Einen ungeplanten, aber überraschenden und passenden Beitrag zum Vorwurf von FDP-Präsident Fulvio Pelli, die Schweizer Medien und vor allem die Sendung «Arena» des deutschsprachigen Schweizer Fernsehens liessen sich von Bundesrat Christoph Blocher ans Gängelband nehmen, haben die erstmals durchgeführten Berner Politgespräche des Instituts für Kommunikations- und Medienwissenschaft der Universität Bern (IKMB) und der PR-Agentur Furrer.Hugi&Partner erbracht. Da sagte doch der frühere baden-württembergische Ministerpräsident Lothar Späth, dass «die politische Kommunikation nur im Kontext mit dem verbrieften Grundrecht auf die Pressefreiheit denkbar ist». Diese werde von der heutigen Mediengesellschaft oft auch dahingehend interpretiert, dass die politischen Talkshows zunehmend versuchten, das Parlament zu ersetzen, denn «nur wer etwas zu sagen hat, sitzt in der Talkshow, wer nichts zu sagen hat, sitzt nur im Parlament». Die Amerikanisierung der Politkommunikation schreite auch in Deutschland und der Schweiz voran. Späth kam aber zum Schluss, dass es gerade in der Schweiz «erstaunlich und tröstlich sei, dass das Volk bei seinen Entscheidungen meist so unglaublich vernünftig ist, dass die Wirkung des medialen Politzirkus zu einem guten Teil wieder verpufft».
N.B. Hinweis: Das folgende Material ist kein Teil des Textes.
(** * Triangle meshes of the tesselate core: a shallow embedding of mesh.h

    The development follows [src/tesselate/mesh.h]: the [Triangle] and
    [Edge] records, the inline members of [Triangle] and [Mesh], and, for the
    members that mesh.h only declares, models written from the prose
    specification.  Vertex indices are C++ [int]s and are kept as [Z];
    [float] coordinates are kept abstract in the class [FloatOps], with the
    integers, the reals and IEEE-754 binary32 as instances; the algebraic
    facts that need exact arithmetic ask for it explicitly through the class
    [ExactArith], and what rounding does to them is shown in binary32. *)

From Stdlib Require Import ZArith List Bool Lia Ring Ring_theory Reals.
From Stdlib Require Import Relations SpecFloat.
From Stdlib.Strings Require Import Byte.
Import ListNotations.

Local Open Scope Z_scope.

(* ================================================================= *)
(** ** Scalars *)

(** The operations on [float] that the mesh code uses.  [fofZ] is the
    conversion from [int] written implicitly in C++ (as in [mult(-1)]). *)
Class FloatOps : Type := {
  F : Type;
  f0 : F;
  f1 : F;
  fadd : F -> F -> F;
  fsub : F -> F -> F;
  fmul : F -> F -> F;
  fdiv : F -> F -> F;
  fopp : F -> F;
  fsqrt : F -> F;
  fofZ : Z -> F
}.

(** Exact arithmetic: the scalars form a commutative ring, the conversion
    from [int] sends [-1] to the opposite of one, and division commutes with
    the opposite in its numerator. *)
Class ExactArith (FO : FloatOps) : Prop := {
  exact_ring : ring_theory f0 f1 fadd fmul fsub fopp (@eq F);
  exact_minus_one : fofZ (-1) = fopp f1;
  exact_one : fofZ 1 = f1;
  exact_zero : fofZ 0 = f0;
  exact_div_opp : forall a b, fdiv (fopp a) b = fopp (fdiv a b)
}.

(** Integers with truncated division and integer square root: an
    executable instance on which the embedded functions can be run. *)
#[export] Instance ZOps : FloatOps := {|
  F := Z;
  f0 := 0;
  f1 := 1;
  fadd := Z.add;
  fsub := Z.sub;
  fmul := Z.mul;
  fdiv := Z.quot;
  fopp := Z.opp;
  fsqrt := Z.sqrt;
  fofZ := fun z => z
|}.

(** The real numbers, which the [float]s approximate. *)
Definition ROps : FloatOps := {|
  F := R;
  f0 := 0%R;
  f1 := 1%R;
  fadd := Rplus;
  fsub := Rminus;
  fmul := Rmult;
  fdiv := Rdiv;
  fopp := Ropp;
  fsqrt := sqrt;
  fofZ := IZR
|}.

(** IEEE-754 binary32 with rounding to nearest, ties to even: the [float]
    of the platforms the program is built for.  [fofZ] rounds the integer
    to the nearest [float]. *)
Definition Float32Ops : FloatOps := {|
  F := spec_float;
  f0 := S754_zero false;
  f1 := binary_normalize 24 128 1 0 false;
  fadd := SFadd 24 128;
  fsub := SFsub 24 128;
  fmul := SFmul 24 128;
  fdiv := SFdiv 24 128;
  fopp := SFopp;
  fsqrt := SFsqrt 24 128;
  fofZ := fun z => binary_normalize 24 128 z 0 false
|}.

(* ================================================================= *)
(** ** Points and vectors (cgp::Point, cgp::Vector) *)

Section Geometry.
Context {FO : FloatOps}.

Record Point : Type := mkPoint { px : F; py : F; pz : F }.

Record Vector : Type := mkVector { vi : F; vj : F; vk : F }.

(** Modelled from the spec: cgp::Vector's default constructor (vecpnt.h is
    not in src/); the zero vector. *)
Definition Vector0 : Vector := mkVector f0 f0 f0.

(** Modelled from the spec: cgp::Vector::diff(p, q) (vecpnt.h is not in
    src/); the difference [p - q] of two positions, componentwise. *)
Definition diff (p q : Point) : Vector :=
  mkVector (fsub (px p) (px q)) (fsub (py p) (py q)) (fsub (pz p) (pz q)).

(** Modelled from the spec: cgp::Vector::cross(a, b) (vecpnt.h is not in
    src/); the cross product [a x b]. *)
Definition cross (a b : Vector) : Vector :=
  mkVector (fsub (fmul (vj a) (vk b)) (fmul (vk a) (vj b)))
           (fsub (fmul (vk a) (vi b)) (fmul (vi a) (vk b)))
           (fsub (fmul (vi a) (vj b)) (fmul (vj a) (vi b))).

(** Modelled from the spec: cgp::Vector::mult(c) (vecpnt.h is not in src/);
    every component is multiplied by the scalar. *)
Definition mult (u : Vector) (c : F) : Vector :=
  mkVector (fmul (vi u) c) (fmul (vj u) c) (fmul (vk u) c).

(** Modelled from the spec: the squared Euclidean length that
    cgp::Vector::normalize divides by the root of. *)
Definition sqrdlength (u : Vector) : F :=
  fadd (fadd (fmul (vi u) (vi u)) (fmul (vj u) (vj u))) (fmul (vk u) (vk u)).

(** Modelled from the spec: cgp::Vector::normalize() (vecpnt.h is not in
    src/); every component is divided by the Euclidean length. *)
Definition normalize (u : Vector) : Vector :=
  let len := fsqrt (sqrdlength u) in
  mkVector (fdiv (vi u) len) (fdiv (vj u) len) (fdiv (vk u) len).

(** The opposite vector, componentwise. *)
Definition vopp (u : Vector) : Vector :=
  mkVector (fopp (vi u)) (fopp (vj u)) (fopp (vk u)).

(* ================================================================= *)
(** ** Indexing a std::vector by an [int] *)

(** [operator[]] with an [int] index.  An index outside of the vector is
    undefined behaviour in C++; it is [None] here. *)
Definition at_index {A : Type} (l : list A) (n : Z) : option A :=
  if n <? 0 then None else nth_error l (Z.to_nat n).

Definition in_bounds {A : Type} (l : list A) (n : Z) : Prop :=
  0 <= n < Z.of_nat (length l).

(* ================================================================= *)
(** ** struct Triangle *)

(** [int v[3]] is kept as the three fields [v0], [v1], [v2]. *)
Record Triangle : Type := mkTriangle {
  v0 : Z;
  v1 : Z;
  v2 : Z;
  n : Vector
}.

(** Triangle::vertexFound *)
Definition vertexFound (t : Triangle) (vertex : Z) : bool :=
  if (vertex =? v0 t) || (vertex =? v1 t) || (vertex =? v2 t)
  then true
  else false.

Section DeriveNormal.

(** cgp::Vector::operator==, the tolerance-based comparison of vecpnt.h
    (not in src/), is a parameter. *)
Variable veq : Vector -> Vector -> bool.

(** The local [normal] of Triangle::deriveNormal once it has been
    normalized: lines 42 to 59. *)
Definition faceNormal (vts : list Point) (t : Triangle) : option Vector :=
  match at_index vts (v0 t), at_index vts (v1 t), at_index vts (v2 t) with
  | Some p1, Some p2, Some p3 =>
      let a := diff p3 p2 in
      let b := diff p1 p2 in
      let normal := cross a b in
      let normal := mult normal (fofZ (-1)) in
      Some (normalize normal)
  | _, _, _ => None
  end.

(** The search loop of lines 62 to 69: [found] after the loop. *)
Fixpoint found (normals : list Vector) (normal : Vector) : bool :=
  match normals with
  | [] => false
  | m :: rest => if veq m normal then true else found rest normal
  end.

(** Triangle::deriveNormal: the normals list after the call. *)
Definition deriveNormal (normals : list Vector) (vts : list Point)
    (t : Triangle) : option (list Vector) :=
  match faceNormal vts t with
  | Some normal =>
      Some (if found normals normal then normals else normals ++ [normal])
  | None => None
  end.

End DeriveNormal.

(** The triangle with its winding started one vertex later. *)
Definition rotate (t : Triangle) : Triangle :=
  mkTriangle (v1 t) (v2 t) (v0 t) (n t).

(** The triangle with its winding reversed. *)
Definition reverse (t : Triangle) : Triangle :=
  mkTriangle (v2 t) (v1 t) (v0 t) (n t).

(* ================================================================= *)
(** ** struct Edge *)

(** [int v[2]] is kept as the two fields [ev0], [ev1]. *)
Record Edge : Type := mkEdge {
  ev0 : Z;
  ev1 : Z
}.

(* ================================================================= *)
(** ** class Sphere and class Mesh: the data members *)

Record Sphere : Type := mkSphere {
  c : Point;
  r : F;
  ind : list Z
}.

(** The data members of [Mesh].  [col], a borrowed [GLfloat] pointer, and
    [geometry], whose type comes from renderer.h, are read by no member
    embedded here and are left out. *)
Record Mesh : Type := mkMesh {
  verts : list Point;
  base : list Point;
  norms : list Vector;
  tris : list Triangle;
  scale : F;
  trx : Vector;
  xrot : F;
  yrot : F;
  zrot : F;
  boundspheres : list Sphere
}.

Definition withVerts (m : Mesh) (vs : list Point) : Mesh :=
  mkMesh vs (base m) (norms m) (tris m) (scale m) (trx m)
         (xrot m) (yrot m) (zrot m) (boundspheres m).

Definition withTris (m : Mesh) (ts : list Triangle) : Mesh :=
  mkMesh (verts m) (base m) (norms m) ts (scale m) (trx m)
         (xrot m) (yrot m) (zrot m) (boundspheres m).

(* ================================================================= *)
(** ** class Mesh: the members defined in mesh.h *)

(** Mesh::empty *)
Definition empty (m : Mesh) : bool :=
  match verts m with
  | [] => true
  | _ :: _ => false
  end.

(** Mesh::setScale and Mesh::getScale *)
Definition setScale (m : Mesh) (scf : F) : Mesh :=
  mkMesh (verts m) (base m) (norms m) (tris m) scf (trx m)
         (xrot m) (yrot m) (zrot m) (boundspheres m).

Definition getScale (m : Mesh) : F := scale m.

(** Mesh::setTranslation and Mesh::getTranslation *)
Definition setTranslation (m : Mesh) (tvec : Vector) : Mesh :=
  mkMesh (verts m) (base m) (norms m) (tris m) (scale m) tvec
         (xrot m) (yrot m) (zrot m) (boundspheres m).

Definition getTranslation (m : Mesh) : Vector := trx m.

(** Mesh::setRotations and Mesh::getRotations; the three reference
    parameters of getRotations are returned as a triple. *)
Definition setRotations (m : Mesh) (ax ay az : F) : Mesh :=
  mkMesh (verts m) (base m) (norms m) (tris m) (scale m) (trx m)
         ax ay az (boundspheres m).

Definition getRotations (m : Mesh) : F * F * F := (xrot m, yrot m, zrot m).

(** The cast [(int)] of a [size_t]: the value is reduced modulo 2^32 into
    the range of a 32-bit [int]. *)
Definition toInt (z : Z) : Z := (z + 2 ^ 31) mod 2 ^ 32 - 2 ^ 31.

(** Mesh::getNumVerts and Mesh::getNumFaces *)
Definition getNumVerts (m : Mesh) : Z := toInt (Z.of_nat (length (verts m))).

Definition getNumFaces (m : Mesh) : Z := toInt (Z.of_nat (length (tris m))).

(** Mesh::getVerts and Mesh::getCubeTriangles *)
Definition getVerts (m : Mesh) : list Point := verts m.

Definition getCubeTriangles (m : Mesh) : list Triangle := tris m.

(** The local [Triangle t] of Mesh::setCubeTriangles after its three
    indices have been assigned; its normal is the default-constructed
    vector. *)
Definition cubeTri (a b d : Z) : Triangle := mkTriangle a b d Vector0.

(** Mesh::setCubeTriangles *)
Definition setCubeTriangles (m : Mesh) : Mesh :=
  withTris m
    [ cubeTri 1 2 3; cubeTri 3 4 1;     (* front *)
      cubeTri 4 3 5; cubeTri 5 6 4;     (* right *)
      cubeTri 6 5 7; cubeTri 7 8 6;     (* back *)
      cubeTri 8 7 2; cubeTri 2 1 8;     (* left *)
      cubeTri 8 1 4; cubeTri 4 6 8;     (* top *)
      cubeTri 2 7 5; cubeTri 5 3 2 ].   (* bottom *)

(* ================================================================= *)
(** ** Mesh::mergeVerts *)

Section Welding.

(** cgp::BoundBox and the loop that includes every vertex in it,
    Mesh::hashVert (declared in mesh.h, defined in mesh.cpp) and the
    comparison of two positions are not in src/; they are parameters. *)
Variable BoundBox : Type.
Variable boundOf : list Point -> BoundBox.
Variable hashVert : Point -> BoundBox -> Z.
Variable peq : Point -> Point -> bool.

(** Modelled from the spec: the bucket lookup of Mesh::mergeVerts
    (mesh.cpp is not in src/).  Among the canonical vertices [clean], whose
    first index is [idx], the first one that lies in the bucket of [p] and
    compares equal to [p]. *)
Fixpoint findCanonical (bbox : BoundBox) (clean : list Point) (p : Point)
    (idx : Z) : option Z :=
  match clean with
  | [] => None
  | q :: rest =>
      if (hashVert q bbox =? hashVert p bbox) && peq q p
      then Some idx
      else findCanonical bbox rest p (idx + 1)
  end.

(** Modelled from the spec: the welding loop of Mesh::mergeVerts (mesh.cpp
    is not in src/).  Every vertex is looked up in its bucket; the first
    occurrence becomes canonical and is appended to [clean], a later one is
    mapped to the canonical index.  [remap] lists the new index of every
    vertex seen so far. *)
Fixpoint weld (bbox : BoundBox) (vs clean : list Point) (remap : list Z)
    : list Point * list Z :=
  match vs with
  | [] => (clean, remap)
  | p :: rest =>
      match findCanonical bbox clean p 0 with
      | Some idx => weld bbox rest clean (remap ++ [idx])
      | None =>
          weld bbox rest (clean ++ [p]) (remap ++ [Z.of_nat (length clean)])
      end
  end.

(** Modelled from the spec: the rewriting of one triangle index; an index
    that no vertex has is left as it is. *)
Definition remapIndex (remap : list Z) (idx : Z) : Z :=
  match at_index remap idx with
  | Some canonical => canonical
  | None => idx
  end.
(** * smallsh: command execution and job control, embedded and verified

    A shallow embedding of [smallsh.c].  C [int]s are [Z], C strings are
    [string], the [args] array is a list of nullable slots, the global
    variables form one record that every function threads explicitly, and
    what the program prints or asks of the kernel is returned as a trace
    of events.  Answers of the kernel ([fork], [waitpid], [open], [execvp],
    [getpid]) are inputs of the functions that consume them. *)

From Stdlib Require Import ZArith List String Ascii Lia Bool DecimalString.
Import ListNotations.
Open Scope string_scope.

(* ================================================================== *)
(** * Part I: definitions                                              *)
(* ================================================================== *)

(** ** Constants *)

Definition MAX_COMMAND_LENGTH : nat := 2048.
Definition MAX_ARGUMENTS : nat := 512.

(** The range of a C [int], and [x + 1] as the machine computes it on an
    [int]: modulo 2^32, read back as a signed value. *)
Definition INT_MAX : Z := 2147483647%Z.
Definition INT_MIN : Z := (-2147483648)%Z.

Definition wrap_int (z : Z) : Z :=
  ((z + 2147483648) mod 4294967296 - 2147483648)%Z.

Definition int_incr (x : Z) : Z := wrap_int (x + 1).

(** ** Text helpers *)

Definition newline : ascii := ascii_of_nat 10.
Definition nl : string := String newline "".

(** What [printf("%d", z)] writes. *)
Definition dec (z : Z) : string := NilZero.string_of_int (Z.to_int z).

(** ** The wait-status macros of <sys/wait.h>

    The macros are not part of the repository; these are the definitions of
    the C library the program is built against (low seven bits: terminating
    signal, second byte: exit code). *)

Definition WTERMSIG (status : Z) : Z := Z.land status 127.
Definition WEXITSTATUS (status : Z) : Z := Z.shiftr (Z.land status 65280) 8.
Definition WIFEXITED (status : Z) : bool := (WTERMSIG status =? 0)%Z.

(** The cast to [signed char] used by [WIFSIGNALED]. *)
Definition signed_char (z : Z) : Z :=
  let m := (z mod 256)%Z in if (m <? 128)%Z then m else (m - 256)%Z.

Definition WIFSIGNALED (status : Z) : bool :=
  (0 <? Z.shiftr (signed_char (Z.land status 127 + 1)) 1)%Z.

(** ** Global variables *)

Record shell_state : Type := mkState {
  current_foreground_pid : Z;
  exit_method : Z;
  z_mode : Z;
  num_background_process : Z
}.

(** The initialisers of the globals, lines 16-25. *)
Definition initial_state : shell_state :=
  {| current_foreground_pid := (-5)%Z;
     exit_method := (-5)%Z;
     z_mode := 0%Z;
     num_background_process := 0%Z |}.

Definition set_exit_method (st : shell_state) (v : Z) : shell_state :=
  {| current_foreground_pid := current_foreground_pid st;
     exit_method := v;
     z_mode := z_mode st;
     num_background_process := num_background_process st |}.
(** * The list document model of logootish-js (src/listmodel/index.ts)

    A shallow embedding of [OperationBuffer], [insertLocal],
    [insertLogoot], [removeLogoot], the anchor patch passes and [selfTest],
    together with the properties of the natural-language specification
    that are settled on it.

    JavaScript objects are references: every [AnchorLogootNode] lives in an
    object store (a list indexed by node identifiers), and arrays and
    [Set]s of nodes hold identifiers.  A [Set] keeps insertion order, so it
    is a duplicate-free list.  The order-statistic tree is kept as the
    in-order sequence of its node identifiers. *)

From stdpp Require Import list.

Open Scope Z_scope.

(** ** Errors

    [TypeError] is the invalid-argument kind, [InternalError] and
    [FatalError] are the two classes imported from [../utils]. *)

Inductive Error := InvalidArgument | Internal | Fatal.

Inductive result (A : Type) : Type :=
| Ok (a : A)
| Throw (e : Error).
Arguments Ok {A} a.
Arguments Throw {A} e.

#[global] Instance result_ret : MRet result := fun _ a => Ok a.
#[global] Instance result_bind : MBind result := fun _ _ k r =>
  match r with
  | Ok a => k a
  | Throw e => Throw e
  end.

(** [forEach] with a callback that may throw. *)
Fixpoint forEachM {A S : Type} (f : A -> S -> result S) (l : list A) (s : S)
  : result S :=
  match l with
  | [] => Ok s
  | x :: l' => s' ← f x s; forEachM f l' s'
  end.

(** ** Positions *)

(** A branch key is represented by its rank in the [BranchOrder]. *)
Definition BranchKey := nat.

Module LogootPosition.

(** Modelled from the spec: [LogootPosition] (listmodel/position.ts is not
    among the sources).  An ordered sequence of levels, each a pair of an
    atom and a branch; [length] is the number of levels, [levels] the index
    of the lowest one. *)
Definition t := list (Z * BranchKey).

Definition length (p : t) : nat := List.length p.

Definition levels (p : t) : nat := pred (List.length p).

(** Modelled from the spec: [l(level)] accesses the atom (with its branch)
    at a given level. *)
Definition l (p : t) (level : nat) : Z * BranchKey := nth level p (0, 0%nat).

(** Modelled from the spec: [offsetLowest(k)] is the position with the
    lowest-level atom incremented by [k]. *)
Fixpoint offsetLowest (p : t) (k : Z) : t :=
  match p with
  | [] => []
  | [(i, b)] => [(i + k, b)]
  | x :: p' => x :: offsetLowest p' k
  end.

(** Modelled from the spec: [inverseOffsetLowest(k)] decrements the
    lowest-level atom by [k]. *)
Definition inverseOffsetLowest (p : t) (k : Z) : t := offsetLowest p (- k).

(** Modelled from the spec: comparison is lexicographic by level, atoms
    numerically and ties by branch rank; of two positions equal up to a
    common prefix the shorter sorts first. *)
Fixpoint cmp (a b : t) : comparison :=
  match a, b with
  | [], [] => Eq
  | [], _ :: _ => Lt
  | _ :: _, [] => Gt
  | (i, br) :: a', (j, bs) :: b' =>
      match Z.compare i j with
      | Eq => match Nat.compare br bs with
              | Eq => cmp a' b'
              | c => c
              end
      | c => c
      end
  end.
(** * horovod/_keras/__init__.py: the Keras distributed optimizer wrapper

    A shallow embedding of [_make_allreduce_grads_fn],
    [create_distributed_optimizer] (with the methods of the class
    [_DistributedOptimizer] it generates) and [load_model].

    The module talks to collaborators that live in other files
    (horovod.tensorflow, the two local gradient aggregation helpers, the
    profile helper) and in other packages (TensorFlow, Keras).  Every call
    to one of them is an external call of a small free monad: the program
    issues the call, an environment answers it (with a value or with an
    exception), and the interpreter records call, answer and the stack of
    [with] blocks that were open.  Theorems quantify over the environment. *)

From Stdlib Require Import ZArith NArith Lia Ascii String.
From stdpp Require Import base option list strings gmap fin_maps.
(** * khal.controllers: the agenda and list pipelines

    A shallow embedding of [khal/controllers.py]: the day-window pipeline
    ([get_agenda]) and the range pipeline ([get_list_from_str], [get_list]),
    with the collaborators the module imports (the calendar collection, the
    event class, [khal.aux], the terminal helpers) taken as interfaces. *)

From Stdlib Require Import ZArith Lia Bool List String Ascii.
From Stdlib Require Import Sorting.Sorted Sorting.Permutation.
From stdpp Require Import base option list gmap strings.
Import ListNotations.

Local Open Scope Z_scope.

(** ** The Python values the controllers compute with *)

Module Py.

(** The exceptions the controllers raise or catch. *)
Inductive exn : Type :=
| InvalidDate (msg : string)
| ValueError (msg : string)
| KeyError (key : string).

(** How a call ends when it does not return: [Exit e status] is
    [logging.fatal(e); sys.exit(status)]; [Uncaught e] is an exception
    that leaves the call. *)
Inductive abort : Type :=
| Exit (logged : exn) (status : Z)
| Uncaught (e : exn).

Inductive result (A : Type) : Type :=
| Ok (a : A)
| Abort (b : abort).
Arguments Ok {A} a.
Arguments Abort {A} b.

Definition bind {A B : Type} (c : result A) (k : A -> result B) : result B :=
  match c with
  | Ok a => k a
  | Abort b => Abort b
  end.

Definition raise {A : Type} (e : exn) : result A := Abort (Uncaught e).

(** [logging.fatal(e); sys.exit(1)] *)
Definition fatal {A : Type} (e : exn) : result A := Abort (Exit e 1).
(** * Fine-tuning notebook [Dinov2/dinov2_lightning.ipynb]

    A shallow embedding of the two classes of the notebook,
    [CustomNYUDataset] and [DPTLightningModule], of [collate_fn], and of
    the trainer configuration, together with the properties stated about
    them.

    Python objects are modelled by records, dictionaries with string keys
    by [gmap string _], exceptions by the [Result] type, and methods that
    touch [self] by the state-and-exception monad [Py].  Tensor scalars are
    float32 values; they are kept abstract (class [Float32]) and only their
    arrangement (shape, order of the data) is modelled. *)

From stdpp Require Import gmap strings list fin_maps.
From Stdlib Require Import ZArith.

(* ===================================================================== *)
(** * Part I: the program                                                 *)
(* ===================================================================== *)

(** ** Python prelude: exceptions, indexing, slices, dictionaries *)

Inductive PyError :=
| IndexError
| KeyError (key : string)
| RuntimeError
| ValueError.

Inductive Result (A : Type) :=
| Ok (a : A)
| Raise (e : PyError).
Arguments Ok {A} a.
Arguments Raise {A} e.

#[global] Instance Result_ret : MRet Result := @Ok.
#[global] Instance Result_bind : MBind Result :=
  fun A B f m => match m with Ok a => f a | Raise e => Raise e end.

Definition is_Ok {A} (r : Result A) : Prop := ∃ a, r = Ok a.

(** [seq[i]] for a Python sequence and a Python integer: a negative index
    counts from the end, anything outside [-len, len) raises IndexError. *)
Definition py_index {A} (l : list A) (i : Z) : Result A :=
  let n := Z.of_nat (length l) in
  let j := if (i <? 0)%Z then (n + i)%Z else i in
  if ((0 <=? j)%Z && (j <? n)%Z)%bool then
    match l !! Z.to_nat j with
    | Some x => Ok x
    | None => Raise IndexError
    end
  else Raise IndexError.

(** [seq[start:]]: the start is clamped to [0, len]. *)
Definition py_slice_from {A} (start : Z) (l : list A) : list A :=
  let n := Z.of_nat (length l) in
  let s := if (start <? 0)%Z then Z.max 0 (n + start) else Z.min start n in
  drop (Z.to_nat s) l.

(** [d[key]] for a dictionary. *)
Definition dict_getitem {V} (d : gmap string V) (key : string) : Result V :=
  match d !! key with
  | Some v => Ok v
  | None => Raise (KeyError key)
  end.

(** A method body: reads and writes the attributes [S] of [self], and
    returns or raises. *)
Definition Py (S A : Type) : Type := S → Result A * S.

#[global] Instance Py_ret {S} : MRet (Py S) := fun A a s => (Ok a, s).
#[global] Instance Py_bind {S} : MBind (Py S) :=
  fun A B f m s =>
    match m s with
    | (Ok a, s') => f a s'
    | (Raise e, s') => (Raise e, s')
    end.

Definition getattr {S A} (field : S → A) : Py S A := fun s => (Ok (field s), s).
Definition setattr {S} (update : S → S) : Py S unit := fun s => (Ok tt, update s).
Definition lift {S A} (r : Result A) : Py S A := fun s => (r, s).

(** ** Tensors and the library functions the notebook calls *)

Record Tensor (F : Type) := mkTensor {
  shape : list nat;
  data : list F;
}.
Arguments mkTensor {F} shape data.
Arguments shape {F} _.
Arguments data {F} _.

(** float32 arithmetic, as far as the loss and the early-stopping
    comparison need it. *)
Class Float32 (F : Type) := {
  fsub : F → F → F;
  fmul : F → F → F;
  fmean : list F → F;
  flt : F → F → bool;
}.

(** A two-dimensional numpy array, row major. *)
Record ndarray (P : Type) := mkArray {
  nd_rows : nat;
  nd_cols : nat;
  nd_data : list P;
}.
Arguments mkArray {P} nd_rows nd_cols nd_data.
Arguments nd_rows {P} _.
Arguments nd_cols {P} _.
Arguments nd_data {P} _.

Module Image.
(** [PIL.Image.Image]; [size] is (width, height). *)
Record Image (P : Type) := mk {
  size : nat * nat;
  getdata : list P;
}.
Arguments mk {P} size getdata.
Arguments size {P} _.
Arguments getdata {P} _.

Definition fromarray {P} (a : ndarray P) : Image P :=
  mk (nd_cols a, nd_rows a) (nd_data a).

(** [img.resize((width, height), resample)]: a new image of the
    requested size, its samples computed by the resampling filter. *)
Definition resize {P} (resample : nat * nat → Image P → Result (list P))
    (img : Image P) (wh : nat * nat) : Result (Image P) :=
  px ← resample wh img;
  Ok (mk wh px).
End Image.

Module np.
(** [np.array(img)] of a single-band image: shape (height, width). *)
Definition array {P} (img : Image.Image P) : ndarray P :=
  mkArray (snd (Image.size img)) (fst (Image.size img)) (Image.getdata img).
End np.

(** [torchvision.transforms.Resize(size)(img)] with [size] a pair
    (h, w): a PIL image is resized to PIL size (w, h). *)
Definition Resize {P} (resample : nat * nat → Image.Image P → Result (list P))
    (size : nat * nat) (img : Image.Image P) : Result (Image.Image P) :=
  Image.resize resample img (snd size, fst size).

(** [torch.nn.Parameter]: the tensor, the flag [requires_grad] and the
    gradient slot [grad] ([None] until a backward pass fills it). *)
Record Param (F : Type) := mkParameter {
  param_data : Tensor F;
  requires_grad : bool;
  grad : option (Tensor F);
}.
Arguments mkParameter {F} param_data requires_grad grad.
Arguments param_data {F} _.
Arguments requires_grad {F} _.
Arguments grad {F} _.

Module torch.
(** [torch.tensor(a, dtype=torch.float32)]. *)
Definition tensor {P F} (float32 : P → F) (a : ndarray P) : Tensor F :=
  mkTensor [nd_rows a; nd_cols a] (float32 <$> nd_data a).

(** [t.squeeze()]: every dimension of size 1 is removed. *)
Definition squeeze {F} (t : Tensor F) : Tensor F :=
  mkTensor (filter (λ d, d ≠ 1) (shape t)) (data t).

(** [torch.stack(tensors)] along a new leading dimension: the list must
    be non-empty and its tensors of one shape. *)
Definition stack {F} (tensors : list (Tensor F)) : Result (Tensor F) :=
  match tensors with
  | [] => Raise RuntimeError
  | t :: rest =>
      if forallb (λ u, bool_decide (shape u = shape t)) rest
      then Ok (mkTensor (length tensors :: shape t) (concat (data <$> tensors)))
      else Raise RuntimeError
  end.

Module optim.
(** The moment estimates Adam keeps per parameter. *)
Record AdamState (F : Type) := mkAdamState {
  step_count : nat;
  exp_avg : Tensor F;
  exp_avg_sq : Tensor F;
}.
Arguments mkAdamState {F} step_count exp_avg exp_avg_sq.

(** An optimizer instance: the parameters it was built over (by
    identity) and its per-parameter state. *)
Record Optimizer (F : Type) := mkOptimizer {
  param_groups : list positive;
  state : gmap positive (AdamState F);
}.
Arguments mkOptimizer {F} param_groups state.
Arguments param_groups {F} _.
Arguments state {F} _.

(** [torch.optim.Adam(params)]: an empty parameter list is refused. *)
Definition Adam {F} (params : list positive) : Result (Optimizer F) :=
  match params with
  | [] => Raise ValueError
  | _ => Ok (mkOptimizer params ∅)
  end.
Auch Bundesrat Samuel Schmid kam im späteren Verlauf des Tages zumindest indirekt auf das Thema zu sprechen. Die komplizierte Dreiecksbeziehung Parlament, Regierung und Parteien sei der Bevölkerung nicht immer einfach zu kommunizieren, stelle er auch fest. Dies liege nicht zuletzt in der heutigen Medienmechanik. «Die Medien machen oftmals nur Fotografien mit mangelnder Tiefenschärfe, politische Entscheidungen sind aber ein langer Film. Diese fotografischen Momentaufnahmen verzerren oftmals die öffentliche Wahrnehmung politischer Prozesse.» Er ärgere sich aber auch nicht selten über die mangelnde Selbstdisziplin in der Kommunikation des Bundesrats und einzelner Parlamentarier, was eine gewisse Politikverdrossenheit in der Bevölkerung nicht unbedingt verringere. Er beobachte zudem eine zunehmende Verrohung in der politischen Kommunikation, was ihm Sorgen bereite, denn «die Folgen zu Ende gedacht sind wenig erfreulich für das gesamtgesellschaftliche Klima.»
Mit einem geselligen Apéro schloss die mit 200 Personen ausverkaufte Veranstaltung. Über das grosse Interesse zeigten sich die Veranstalter erfreut. Es zeige sich, dass ein professioneller Anlass zum Thema politische Kommunikation eine wichtige Lücke im Veranstaltungskalender der Bundesstadt schliesse. Die Berner Politgespräche sollen auch in den nächsten Jahren wieder stattfinden.